A 1001 MIDNIGHTS Review
by Bill Crider:


RICHARD DEMING Dragnet

RICHARD DEMING – Anything But Saintly. Permabook M-4286, paperback original; 1st printing, August 1963.

   Richard Deming wrote original mysteries and novelizations of numerous TV series, including two books based on Dragnet. The two Dragnet books appeared in 1958 and 1959 and perhaps led to Deming’s writing his own police procedural series in the early 1960s.

   Although the series was only two books, it was competently written and entertaining. The setting of both books is the riverside city of St. Cecelia, and the first-person narrator is Sergeant Matt Rudd (real name Mateusz Rudowski), a member of the city’s Vice Squad.
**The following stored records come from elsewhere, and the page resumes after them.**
(** X14.  When the constructor of one element of such a sequence throws,
    the exception leaves the caller with exactly the elements appended
    before it: they are in place, the size counts them, and the failed and
    the later elements left no trace. *)
Theorem emplace_back_each_stops_at_throw this l1 xs1 args l2 m s :
  vars m !! this = Some s ->
  in_size_type (size s) -> sizeof_T <> 0 ->
  size s + Z.of_nat (length l1) <= SIZE_TYPE_MAX ->
  Forall2 (fun args x => construct args = Some x) l1 xs1 ->
  construct args = None ->
  exists m',
    emplace_back_each this (l1 ++ args :: l2) m = Abort ctor_exception m'
    /\ vars m' = <[this := {| memory := memory s;
                              size := size s + Z.of_nat (length l1);
                              max_size := max_size s |}]> (vars m)
    /\ contents m' {| memory := memory s;
                      size := size s + Z.of_nat (length l1);
                      max_size := max_size s |}
       = contents m s ++ (Some <$> xs1).
Proof.
  intros Hs Hsize Hsz Hroom Hall Hthrow. revert m s Hs Hsize Hroom.
  induction Hall as [| a x l xs Hx _ IH]; intros m s Hs Hsize Hroom.
  - exists m. cbn [app emplace_back_each length]. unfold bind.
    rewrite (emplace_back_throw this args m s Hs Hthrow).
    cbn. rewrite Z.add_0_r, app_nil_r.
    assert (Heta : {| memory := memory s; size := size s; max_size := max_size s |} = s)
      by (by destruct s).
    rewrite Heta, insert_id by done. done.
  - cbn [app emplace_back_each length] in *. unfold bind.
    rewrite (emplace_back_run this a m s x Hs Hx).
    rewrite wrap_small by (unfold in_size_type in *; lia).
    edestruct (IH {| log := log m ++ [ev_construct (element_addr s (size s))];
                    objects := <[element_addr s (size s) := x]> (objects m);
                    vars := <[this := {| memory := memory s; size := size s + 1;
                                         max_size := max_size s |}]> (vars m) |}
                 {| memory := memory s; size := size s + 1; max_size := max_size s |})
      as (m' & Hrun & Hvars & Hcont).
    + cbn. by rewrite lookup_insert_eq.
    + cbn. unfold in_size_type in *. lia.
    + cbn. lia.
    + cbn in Hvars, Hcont.
      replace (size s + 1 + Z.of_nat (length l))
        with (size s + Z.of_nat (S (length l))) in Hvars, Hcont by lia.
      exists m'. split; [exact Hrun |]. split.
      * by rewrite Hvars, insert_insert_eq.
      * rewrite Hcont, contents_emplace by (unfold in_size_type in *; lia).
        by rewrite <- app_assoc.
Qed.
   In Anything but Saintly, a businessman visiting the city is rolled by a prostitute and robbed of $500. Rudd and his partner, Carl Lincoln, set out to recover the money, only to find that the girl was murdered shortly after returning to her apartment.

RICHARD DEMING

   Being a member of the Vice Squad does not keep Rudd from getting involved in the killing, because an attempt is soon made on his own life. What looked at first like a simple case suddenly escalates into something more, with a heavily protected procurer and a big-time politico getting dragged in.
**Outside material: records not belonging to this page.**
Lemma match_here_sound (p : regex) :
  forall s r, match_here p s = Some r -> Matches p s r.
Proof.
  induction p as [|[f q] p IH]; intros s r; simpl.
  - intros [= <-]. constructor.
  - destruct q.
    + destruct s as [|c s]; [discriminate|].
      destruct (f c) eqn:Hf; [|discriminate].
      intros H. apply M_one; [exact Hf | apply IH, H].
    + destruct s as [|c s].
      * intros H. apply M_opt_skip, IH, H.
      * destruct (f c) eqn:Hf.
        -- destruct (match_here p s) as [r'|] eqn:G.
           ++ intros [= <-]. apply M_opt_take; [exact Hf | apply IH, G].
           ++ intros H. apply M_opt_skip, IH, H.
        -- intros H. apply M_opt_skip, IH, H.
    + apply (@greedy_sound f p (match_here p) IH).
    + destruct s as [|c s]; [discriminate|].
      destruct (f c) eqn:Hf; [|discriminate].
      intros H. apply M_plus; [exact Hf | apply (@greedy_sound f p (match_here p) IH); exact H].
Qed.

Lemma greedy_stop (f : ascii -> bool) (k : str -> option str) (s : str) :
  k s <> None -> greedy f k s <> None.
Proof.
  intros H. destruct s as [|c s]; simpl; [exact H|].
  destruct (f c); [|exact H]. destruct (greedy f k s); [discriminate|exact H].
Qed.

Lemma match_here_complete (p : regex) (s r : str) :
  Matches p s r -> match_here p s <> None.
Proof.
  induction 1; simpl.
  - discriminate.
  - rewrite H. exact IHMatches.
  - destruct s as [|c s]; [exact IHMatches|].
    destruct (f c); [|exact IHMatches].
    destruct (match_here p s); [discriminate|exact IHMatches].
  - rewrite H. destruct (match_here p s); [discriminate|contradiction].
  - apply greedy_stop. exact IHMatches.
  - rewrite H. simpl in IHMatches. destruct (greedy f (match_here p) s);
      [discriminate|contradiction].
  - rewrite H. exact IHMatches.
Qed.

(** ** The shape of the matched text *)

Lemma Matches_split (p : regex) (s r : str) :
  Matches p s r -> exists m, s = m ++ r /\ Matches p m [].
Proof.
  induction 1.
  - exists []. split; [reflexivity|constructor].
  - destruct IHMatches as [m [-> Hm]]. exists (c :: m). split; [reflexivity|].
    now constructor.
  - destruct IHMatches as [m [-> Hm]]. exists m. split; [reflexivity|].
    now apply M_opt_skip.
  - destruct IHMatches as [m [-> Hm]]. exists (c :: m). split; [reflexivity|].
    now apply M_opt_take.
  - destruct IHMatches as [m [-> Hm]]. exists m. split; [reflexivity|].
    now apply M_star_stop.
  - destruct IHMatches as [m [-> Hm]]. exists (c :: m). split; [reflexivity|].
    now apply M_star_more.
  - destruct IHMatches as [m [-> Hm]]. exists (c :: m). split; [reflexivity|].
    now apply M_plus.
Qed.

Lemma Matches_extend (p : regex) (m t r : str) :
  Matches p m t -> Matches p (m ++ r) (t ++ r).
Proof.
  induction 1; simpl; try (constructor; assumption).
Qed.

Lemma Matches_app (p1 p2 : regex) (s t r : str) :
  Matches p1 s t -> Matches p2 t r -> Matches (p1 ++ p2) s r.
Proof.
  intros H1 H2. induction H1; simpl; try (constructor; auto; fail).
  exact H2.
Qed.

Lemma Matches_app_inv (p1 p2 : regex) (s r : str) :
  Matches (p1 ++ p2) s r -> exists t, Matches p1 s t /\ Matches p2 t r.
Proof.
  intros H. remember (p1 ++ p2) as p eqn:E. revert p1 E.
  induction H; intros p1 E.
  - destruct p1; [|discriminate]. simpl in E. subst. exists s. split; constructor.
  - destruct p1 as [|a p1]; simpl in E.
    + subst p2. exists (c :: s). split; [constructor|]. now constructor.
    + injection E as <- ->. destruct (IHMatches p1 eq_refl) as [t [H1 H2]].
      exists t. split; [now constructor|exact H2].
  - destruct p1 as [|a p1]; simpl in E.
    + subst p2. exists s. split; [constructor|]. now apply M_opt_skip.
    + injection E as <- ->. destruct (IHMatches p1 eq_refl) as [t [H1 H2]].
      exists t. split; [now apply M_opt_skip|exact H2].
  - destruct p1 as [|a p1]; simpl in E.
    + subst p2. exists (c :: s). split; [constructor|]. now apply M_opt_take.
    + injection E as <- ->. destruct (IHMatches p1 eq_refl) as [t [H1 H2]].
      exists t. split; [now apply M_opt_take|exact H2].
  - destruct p1 as [|a p1]; simpl in E.
    + subst p2. exists s. split; [constructor|]. now apply M_star_stop.
    + injection E as <- ->. destruct (IHMatches p1 eq_refl) as [t [H1 H2]].
      exists t. split; [now apply M_star_stop|exact H2].
  - destruct p1 as [|a p1]; simpl in E.
    + subst p2. exists (c :: s). split; [constructor|]. now apply M_star_more.
    + injection E as <- ->.
      destruct (IHMatches (star f :: p1) eq_refl) as [t [H1 H2]].
      exists t. split; [now apply M_star_more|exact H2].
  - destruct p1 as [|a p1]; simpl in E.
    + subst p2. exists (c :: s). split; [constructor|]. now apply M_plus.
    + injection E as <- ->.
      destruct (IHMatches (star f :: p1) eq_refl) as [t [H1 H2]].
      exists t. split; [now apply M_plus|exact H2].
Qed.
   The procedural details, including the peculiar workings of the St. Cecelia Police Department, are well done, and the story is terse and fast, with a good depiction of a racket-ridden city and how it is run.
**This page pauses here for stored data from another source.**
(** Every slot named by an element holds [Memory + Offset] of an element
    naming it (the last one, when several do). *)
Lemma write_from_written (l : list JointPointer_t) (Memory : Z)
    (m : gmap Z Z) (e : JointPointer_t) :
  e ∈ l ->
  exists e', e' ∈ l /\ Pointer e' = Pointer e /\
    write_from Memory l m !! Pointer e = Some (wrap (Memory + Offset e')).
Proof.
  revert m e. induction l as [| x l IH]; intros m e He.
  - inversion He.
  - cbn [write_from].
    destruct (decide (Pointer e ∈ Pointer <$> l)) as [Hin | Hnot].
    + apply list_elem_of_fmap in Hin as (y & Hy & Hyl).
      destruct (IH (<[Pointer x := wrap (Memory + Offset x)]> m) y Hyl)
        as (e' & He' & Hp & Hl).
      exists e'. rewrite Hy, Hl.
      split; [right; assumption | split; [congruence | reflexivity]].
    + rewrite write_from_other by assumption.
      apply elem_of_cons in He as [-> | He].
      * exists x. split; [left |]. split; [reflexivity |].
        apply lookup_insert_eq.
      * exfalso. apply Hnot. apply list_elem_of_fmap. eauto.
Qed.

(** With pairwise distinct slots each one holds its own element's
    address. *)
Lemma write_from_distinct (l : list JointPointer_t) (Memory : Z)
    (m : gmap Z Z) (e : JointPointer_t) :
  NoDup (Pointer <$> l) -> e ∈ l ->
  write_from Memory l m !! Pointer e = Some (wrap (Memory + Offset e)).
Proof.
  revert m. induction l as [| x l IH]; intros m Hnd He.
  - inversion He.
  - rewrite fmap_cons in Hnd. apply NoDup_cons in Hnd as [Hx Hnd].
    cbn [write_from]. apply elem_of_cons in He as [-> | He].
    + rewrite write_from_other by assumption. apply lookup_insert_eq.
    + apply IH; assumption.
Qed.

End Runs.

Lemma land_wrap_range (x y : Z) : in_range (Z.land (wrap x) (wrap y)).
Proof.
  assert (Hbits : 0 <= size_bits) by (unfold size_bits; lia).
  replace (Z.land (wrap x) (wrap y)) with (wrap (Z.land (wrap x) (wrap y))).
  - apply wrap_range.
  - unfold wrap at 1. unfold modulus. rewrite <- Z.land_ones by assumption.
    rewrite (Z.land_comm (wrap x)), <- Z.land_assoc.
    rewrite (Z.land_ones (wrap x)) by assumption. fold modulus.
    fold (wrap (wrap x)). rewrite (wrap_small (wrap x)) by apply wrap_range.
    reflexivity.
Qed.
(** * Checkpoint lifecycle manager: a shallow embedding of
      [diffusion_distillation/checkpoints.py] and the properties of its
      natural sort, its checkpoint store, its loader and its watcher.

    Conventions.
    - Python [str] and [bytes] are Rocq [string] and [list byte]; the
      characters of a [str] are the code points below 256, among which the
      digit class of [re] holds the ten digits [0] to [9] only.
    - A Python exception is a value of [exn]; a call that may raise returns
      [exn + A].
    - The checkpoint directory is a finite map from file names to contents;
      [None] stands for a directory that does not exist yet.
    - [float] values are modelled exactly: a decimal numeral is rounded to
      the nearest binary64 value (ties to even), as [float(s)] does. *)

From Stdlib Require Import ZArith QArith Ascii String OrdersEx.
From stdpp Require Import gmap strings list fin_maps pretty sorting.

Local Open Scope Z_scope.

(** ** Python values shared by the whole module *)

Inductive exn : Type :=
| FileExistsError
| FileNotFoundError
| ValueError
| TypeError
| UnpicklingError.

Global Instance exn_eq_dec : EqDecision exn.
Proof. solve_decision. Defined.

Definition result (A : Type) : Type := (exn + A)%type.

Module Float.

(** A binary64 value without NaN (no numeral of the module's regular
    expressions denotes one): [Finite m e] is [m * 2^e]. *)
Inductive t : Type :=
| Finite (m e : Z)
| Inf (negative : bool).

Definition neg (x : t) : t :=
  match x with
  | Finite m e => Finite (- m) e
  | Inf b => Inf (negb b)
  end.

Definition abs (x : t) : t :=
  match x with
  | Finite m e => Finite (Z.abs m) e
  | Inf _ => Inf false
  end.

(** Three-way comparison by value. *)
Definition compare (x y : t) : comparison :=
  match x, y with
  | Finite m1 e1, Finite m2 e2 =>
      let e := Z.min e1 e2 in
      Z.compare (m1 * 2 ^ (e1 - e)) (m2 * 2 ^ (e2 - e))
  | Inf true, Inf true => Eq
  | Inf true, _ => Lt
  | _, Inf true => Gt
  | Inf false, Inf false => Eq
  | Inf false, _ => Gt
  | _, Inf false => Lt
  end.

Definition eqb (x y : t) : bool :=
  match compare x y with Eq => true | _ => false end.

Definition ltb (x y : t) : bool :=
  match compare x y with Lt => true | _ => false end.

(** [ge_pow2 n d e] decides [n / d >= 2^e] for [0 <= n] and [0 < d]. *)
Definition ge_pow2 (n d e : Z) : bool :=
  if 0 <=? e then d * 2 ^ e <=? n else d <=? n * 2 ^ (- e).

(** Correctly rounded conversion of the non-negative rational [n / d]
    ([0 <= n], [0 < d]): 53 bits of precision, the least exponent of a
    subnormal is -1074, ties go to the even significand and a result of
    at least [2^1024] overflows to infinity. *)
Definition round (n d : Z) : t :=
  if n =? 0 then Finite 0 0 else
  let e0 := Z.log2 n - Z.log2 d in
  let e := if ge_pow2 n d e0 then e0 else e0 - 1 in
  let ex := Z.max (e - 52) (-1074) in
  let num := if 0 <=? ex then n else n * 2 ^ (- ex) in
  let den := if 0 <=? ex then d * 2 ^ ex else d in
  let q := num / den in
  let r := num mod den in
  let q' := if (den <? 2 * r) || ((2 * r =? den) && Z.odd q)
            then q + 1 else q in
  if (0 <? q') && (1024 <=? Z.log2 q' + ex) then Inf false
  else Finite q' ex.

End Float.

(** ** The exception monad *)

Global Instance result_ret : MRet result := fun A a => inr a.
Global Instance result_bind : MBind result :=
  fun A B f m => match m with inl e => inl e | inr a => f a end.
Global Instance result_fmap : FMap result :=
  fun A B f m => match m with inl e => inl e | inr a => inr (f a) end.

Definition raise {A : Type} (e : exn) : result A := inl e.

Fixpoint mapM_result {A B : Type} (f : A -> result B) (l : list A)
  : result (list B) :=
  match l with
  | [] => mret []
  | x :: l' => y ← f x; ys ← mapM_result f l'; mret (y :: ys)
  end.

(** ** Natural sort (lines 35-70) *)

Module Re.

Definition is_digit (c : ascii) : bool :=
  let n := N_of_ascii c in ((48 <=? n) && (n <=? 57))%N.

Definition is_sign (c : ascii) : bool :=
  Ascii.eqb c "-" || Ascii.eqb c "+".

Definition is_exp_mark (c : ascii) : bool :=
  Ascii.eqb c "e" || Ascii.eqb c "E".

(** The longest run of digits at the head, and what follows it. *)
Fixpoint span_digits (s : string) : string * string :=
  match s with
  | String c s' =>
      if is_digit c
      then let '(ds, r) := span_digits s' in (String c ds, r)
      else (EmptyString, s)
  | EmptyString => (EmptyString, EmptyString)
  end.

(** A match of the numeral grammar shared by [SIGNED_FLOAT_RE] and
    [UNSIGNED_FLOAT_RE], kept with its parts: an optional sign; then
    either digits with an optional point and optional further digits, or
    a point and digits; then an optional exponent. *)
Record numeral : Type := Numeral {
  n_sign : string;      (* the sign character, or empty *)
  n_int : string;       (* digits before the point *)
  n_dot : bool;         (* whether a point was matched *)
  n_frac : string;      (* digits after the point *)
  n_exp : option (ascii * string * string)
                        (* exponent mark, its sign or empty, its digits *)
}.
   Matt Rudd appears again in Death of a Pusher (1964). An equally good, but very different, paperback original by Deming is Edge of the Law (1960). He also created a one-armed private detective, Manville Moon, who appears in three novels published in the early 1950s, beginning with The Gallows in My Garden (1952).

RICHARD DEMING Dragnet

   Other of his mysteries appeared under the pseudonym Max Franklin, notably Justice Has No Sword (1953).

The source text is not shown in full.